● EXERCISE INSTRUCTIONS
Word for word, transcribe the data below from the line with "let m := Messages.defaults" to the line with "(7, DELETE_FROM_messages 3%N);", keeping both of those lines.

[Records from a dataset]
(** In a database initialised by the script no statement on [messages]
    reaches [sessions]. *)
Lemma messages_statements_leave_sessions now st db :
  match st with
  | INSERT_INTO_messages _ | DELETE_FROM_messages _ | UPDATE_messages _ _ => True
  | _ => False
  end ->
  sessions (fst (execute (triggers installed) now st db)) = sessions db.
Proof.
  unfold execute. destruct st; try contradiction; intros _; cbn [run].
  - unfold insert_messages.
    destruct (require (Messages.fits r) _); [|reflexivity]. cbn [bind].
    destruct (first_violation (Messages.checks r)); [|reflexivity].
    cbn [bind]. destruct (require _ _); [|reflexivity].
    cbn [bind]. destruct (require _ _); [|reflexivity].
    cbn [bind]. rewrite after_messages_installed. reflexivity.
  - unfold update_messages.
    destruct (find (message_is k) (messages db)); [|reflexivity].
    cbv zeta. destruct (require (Messages.fits _) _); [|reflexivity]. cbn [bind].
    destruct (first_violation _); [|reflexivity].
    cbn [bind]. destruct (require _ _); [|reflexivity].
    cbn [bind]. destruct (require _ _); [|reflexivity].
    cbn [bind]. rewrite after_messages_installed. reflexivity.
  - unfold delete_messages. rewrite after_each_installed. reflexivity.
Qed.

(** C2 on a database the script has set up, in which a user and a
    session of theirs have then been inserted
    ([INSERT INTO sessions (user_id) VALUES (...)], so [message_count]
    takes its default 0).  The function [update_session_message_count]
    is written between lone [$] signs, which open no string constant, so
    [CREATE FUNCTION] is rejected and the two [CREATE TRIGGER] statements
    that name the function with it.  A message inserted into the session
    is stored, and the session's [message_count] is still 0 and its
    [updated_at] still the time the session was created; with the
    triggers in place they would be 1 and the time of the insert. *)
Theorem message_insert_leaves_session_as_it_was :
  let setup := [ (0, INSERT_INTO_users (Users.demo_user 1%N 0));
                 (0, INSERT_INTO_sessions (Sessions.defaults 2%N 0 1%N)) ] in
  let db := execute_all (triggers installed) setup empty in
  let m := Messages.defaults 3%N 5 2%N (lit "hello") in
  dolqdelim "$" = false
  /\ triggers installed = [update_users_updated_at; update_sessions_updated_at]
  /\ map Users.id (users db) = [1%N]
  /\ map Sessions.id (sessions db) = [2%N]
  /\ map Sessions.message_count (sessions db) = [0]
  /\ (exists db',
        execute (triggers installed) 5 (INSERT_INTO_messages m) db = (db', None)
        /\ messages db' = [m]
        /\ map Sessions.message_count (sessions db') = [0]
        /\ map Sessions.updated_at (sessions db') = [Some 0])
  /\ (exists db',
        execute declared 5 (INSERT_INTO_messages m) db = (db', None)
        /\ messages db' = [m]
        /\ map Sessions.message_count (sessions db') = [1]
        /\ map Sessions.updated_at (sessions db') = [Some 5]).
Proof.
  repeat split; eexists; repeat split.
Qed.

(** C1 on a database the script has set up: a user and a session of
    theirs are inserted (the session with the default [message_count] of
    0), then three messages of the session are inserted and one of them
    is deleted.  Every statement goes through, two messages of the
    session are stored, and its [message_count] is 0, not
    [max 0 (3 - 1)]; with the triggers in place it would be 2. *)
Theorem message_count_not_maintained :
  let setup := [ (0, INSERT_INTO_users (Users.demo_user 1%N 0));
                 (0, INSERT_INTO_sessions (Sessions.defaults 2%N 0 1%N)) ] in
  let w := [ (5, INSERT_INTO_messages (Messages.defaults 3%N 5 2%N (lit "one")));
             (6, INSERT_INTO_messages (Messages.defaults 4%N 6 2%N (lit "two")));
             (7, DELETE_FROM_messages 3%N);
             (8, INSERT_INTO_messages (Messages.defaults 5%N 8 2%N (lit "three"))) ] in
  let fresh := execute_all (triggers installed) setup empty in
  let db := execute_all (triggers installed) w fresh in
  map Sessions.id (sessions fresh) = [2%N]
  /\ map Sessions.message_count (sessions fresh) = [0]
  /\ messages fresh = []
  /\ tally (triggers installed) 2%N w fresh = (3, 1)
  /\ map Messages.id (messages db) = [4%N; 5%N]
  /\ map Messages.session_id (messages db) = [2%N; 2%N]
  /\ map Sessions.message_count (sessions db) = [0]
  /\ Z.max 0 (3 - 1) = 2
  /\ map Sessions.message_count (sessions (execute_all declared w fresh)) = [2].
Proof. repeat split. Qed.

(** *** What the counter would be with the triggers in place

    The rest is about the catalog [declared], in which the two message
    triggers exist: there the body of [update_session_message_count]
    keeps [message_count] equal to the number of messages of the
    session. *)

Lemma find_replace_same {R : Type} (f : R -> bool) (NEW x : R) (l : list R) :
  find f l = Some x -> f NEW = true -> find f (replace f NEW l) = Some NEW.
Proof.
  intros Hx HN. induction l as [|a l IH]; simpl in *; [discriminate|].
  destruct (f a) eqn:E; simpl.
  - rewrite HN. reflexivity.
  - rewrite E. apply IH. exact Hx.
Qed.

Lemma find_replace_other {R : Type} (f g : R -> bool) (NEW : R) (l : list R) :
  f NEW = false -> (forall r, g r = true -> f r = false) ->
  find f (replace g NEW l) = find f l.
Proof.
  intros HN Hg. induction l as [|a l IH]; simpl; [reflexivity|].
  destruct (g a) eqn:E; simpl.
  - rewrite HN, (Hg _ E). exact IH.
  - destruct (f a); [reflexivity | exact IH].
Qed.

Lemma fires_declared_INSERT :
  fires declared AFTER INSERT messages_table fn_update_session_message_count
  = true.
Proof. reflexivity. Qed.

Lemma fires_declared_DELETE :
  fires declared AFTER DELETE messages_table fn_update_session_message_count
  = true.
Proof. reflexivity. Qed.

(** One firing of the trigger function, seen from session [S]. *)
Lemma trigger_step (S : uuid) tgs now (op : tg_op) r db db' s :
  op <> UPDATE ->
  find (session_is S) (sessions db) = Some s ->
  update_session_message_count tgs now op r db = Ok db' ->
  exists s',
    find (session_is S) (sessions db') = Some s'
    /\ Sessions.message_count s'
       = if message_of S r
         then match op with
              | INSERT => Sessions.message_count s + 1
              | _ => Z.max (Sessions.message_count s - 1) 0
              end
         else Sessions.message_count s.
Proof.
  intros Hop Hfind H.
  unfold message_of. destruct (N.eqb (Messages.session_id r) S) eqn:E.
  - apply N.eqb_eq in E. subst S.
    assert (Hid : Sessions.id s = Messages.session_id r).
    { apply find_some in Hfind as [_ Hs]. apply N.eqb_eq in Hs. exact Hs. }
    destruct op; [|contradiction|].
    + destruct (update_session_message_count_INSERT _ _ _ _ _ _ Hfind H)
        as (NEW & Hs & Hc & _ & Hi).
      exists NEW. split; [|exact Hc].
      rewrite Hs. eapply find_replace_same; [exact Hfind|].
      unfold session_is. apply N.eqb_eq. congruence.
    + destruct (update_session_message_count_DELETE _ _ _ _ _ _ Hfind H)
        as (NEW & Hs & Hc & _ & Hi).
      exists NEW. split; [|exact Hc].
      rewrite Hs. eapply find_replace_same; [exact Hfind|].
      unfold session_is. apply N.eqb_eq. congruence.
  - apply N.eqb_neq in E. exists s. split; [|reflexivity].
    rewrite <- Hfind.
    destruct (find (session_is (Messages.session_id r)) (sessions db))
      as [o|] eqn:Ho.
    + assert (Hoid : Sessions.id o = Messages.session_id r).
      { apply find_some in Ho as [_ Ho]. apply N.eqb_eq in Ho. exact Ho. }
      assert (Hother : forall x, session_is (Messages.session_id r) x = true ->
                                 session_is S x = false).
      { intros x Hx. apply N.eqb_eq in Hx. apply N.eqb_neq. congruence. }
      destruct op; [|contradiction|].
      * destruct (update_session_message_count_INSERT _ _ _ _ _ _ Ho H)
          as (NEW & Hs & _ & _ & Hi).
        rewrite Hs. apply find_replace_other; [|exact Hother].
        apply N.eqb_neq. congruence.
      * destruct (update_session_message_count_DELETE _ _ _ _ _ _ Ho H)
          as (NEW & Hs & _ & _ & Hi).
        rewrite Hs. apply find_replace_other; [|exact Hother].
        apply N.eqb_neq. congruence.
    + destruct op; [|contradiction|];
        cbn [update_session_message_count] in H;
        unfold update_sessions in H; rewrite Ho in H;
        injection H as <-; reflexivity.
Qed.

Lemma after_each_DELETE_declared (S : uuid) now rows db db' s :
  find (session_is S) (sessions db) = Some s ->
  Z.of_nat (List.length (filter (message_of S) rows))
    <= Sessions.message_count s ->
  after_each declared now DELETE rows db = Ok db' ->
  exists s',
    find (session_is S) (sessions db') = Some s'
    /\ Sessions.message_count s'
       = Sessions.message_count s
         - Z.of_nat (List.length (filter (message_of S) rows))
    /\ messages db' = messages db.
Proof.
  revert db s; induction rows as [|r rows IH]; intros db s Hfind Hle H.
  - injection H as <-. exists s. simpl. split; [exact Hfind|].
    split; [lia | reflexivity].
  - cbn [after_each] in H. apply bind_Ok in H as (db1 & H1 & H).
    pose proof (after_messages_frame _ _ _ _ _ _ H1) as [_ Hm1].
    unfold after_messages in H1. rewrite fires_declared_DELETE in H1.
    destruct (trigger_step S _ _ DELETE _ _ _ _ ltac:(discriminate) Hfind H1)
      as (s1 & Hfind1 & Hc1).
    cbn [filter] in Hle |- *.
    destruct (message_of S r); cbn [List.length] in Hle |- *.
    + destruct (IH db1 s1 Hfind1 ltac:(lia) H) as (s' & Hf & Hc & Hm).
      exists s'. split; [exact Hf|]. split; [lia | congruence].
    + destruct (IH db1 s1 Hfind1 ltac:(lia) H) as (s' & Hf & Hc & Hm).
      exists s'. split; [exact Hf|]. split; [lia | congruence].
Qed.

Lemma filter_split_length {R : Type} (f g : R -> bool) (l : list R) :
  List.length (filter f l)
  = (List.length (filter f (filter g l))
     + List.length (filter f (others g l)))%nat.
Proof.
  unfold others. induction l as [|a l IH]; simpl; [reflexivity|].
  destruct (g a); simpl; destruct (f a); simpl; lia.
Qed.

(** One statement of the workload: the counter follows the messages of
    the session. *)
Lemma counted_step (S : uuid) now st db s :
  only_messages [(now, st)] = true ->
  find (session_is S) (sessions db) = Some s ->
  Sessions.message_count s = Z.of_nat (List.length (messages_of S db)) ->
  let db' := fst (execute declared now st db) in
  exists s',
    find (session_is S) (sessions db') = Some s'
    /\ Sessions.message_count s' = Z.of_nat (List.length (messages_of S db'))
    /\ Sessions.message_count s'
       = Sessions.message_count s
         + fst (tally declared S [(now, st)] db)
         - snd (tally declared S [(now, st)] db).
Proof.
  intros Hw Hfind Hc. cbn [tally]. unfold execute.
  destruct (run declared now st db) as [db'|e] eqn:E; cbn [fst].
  2:{ exists s. split; [exact Hfind|]. split; [exact Hc | simpl; lia]. }
  destruct st; try discriminate; cbn [run] in E.
  - (* INSERT INTO messages *)
    unfold insert_messages in E. ok_steps E.
    pose proof (after_messages_frame _ _ _ _ _ _ E) as [_ Hm].
    unfold after_messages in E. rewrite fires_declared_INSERT in E.
    destruct (trigger_step S declared now INSERT r
                (mk_database (users db) (sessions db) (messages db ++ [r]))
                db' s ltac:(discriminate) Hfind E)
      as (s' & Hf & Hs').
    exists s'. split; [exact Hf|].
    unfold messages_of in *. rewrite Hm. cbn [messages].
    rewrite filter_app, length_app. cbn [filter].
    destruct (message_of S r); cbn [List.length fst snd]; split; lia.
  - (* DELETE FROM messages *)
    unfold delete_messages in E.
    pose proof (filter_split_length (message_of S) (message_is k) (messages db))
      as Hsplit.
    unfold messages_of in *.
    destruct (after_each_DELETE_declared S now
                (filter (message_is k) (messages db))
                (mk_database (users db) (sessions db)
                             (others (message_is k) (messages db)))
                db' s Hfind ltac:(lia) E)
      as (s' & Hf & Hs' & Hm).
    exists s'. split; [exact Hf|].
    rewrite Hm. cbn [messages fst snd]. split; lia.
Qed.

● RESULT OF THIS EXERCISE
  let m := Messages.defaults 3%N 5 2%N (lit "hello") in
  dolqdelim "$" = false
  /\ triggers installed = [update_users_updated_at; update_sessions_updated_at]
  /\ map Users.id (users db) = [1%N]
  /\ map Sessions.id (sessions db) = [2%N]
  /\ map Sessions.message_count (sessions db) = [0]
  /\ (exists db',
        execute (triggers installed) 5 (INSERT_INTO_messages m) db = (db', None)
        /\ messages db' = [m]
        /\ map Sessions.message_count (sessions db') = [0]
        /\ map Sessions.updated_at (sessions db') = [Some 0])
  /\ (exists db',
        execute declared 5 (INSERT_INTO_messages m) db = (db', None)
        /\ messages db' = [m]
        /\ map Sessions.message_count (sessions db') = [1]
        /\ map Sessions.updated_at (sessions db') = [Some 5]).
Proof.
  repeat split; eexists; repeat split.
Qed.

(** C1 on a database the script has set up: a user and a session of
    theirs are inserted (the session with the default [message_count] of
    0), then three messages of the session are inserted and one of them
    is deleted.  Every statement goes through, two messages of the
    session are stored, and its [message_count] is 0, not
    [max 0 (3 - 1)]; with the triggers in place it would be 2. *)
Theorem message_count_not_maintained :
  let setup := [ (0, INSERT_INTO_users (Users.demo_user 1%N 0));
                 (0, INSERT_INTO_sessions (Sessions.defaults 2%N 0 1%N)) ] in
  let w := [ (5, INSERT_INTO_messages (Messages.defaults 3%N 5 2%N (lit "one")));
             (6, INSERT_INTO_messages (Messages.defaults 4%N 6 2%N (lit "two")));
             (7, DELETE_FROM_messages 3%N);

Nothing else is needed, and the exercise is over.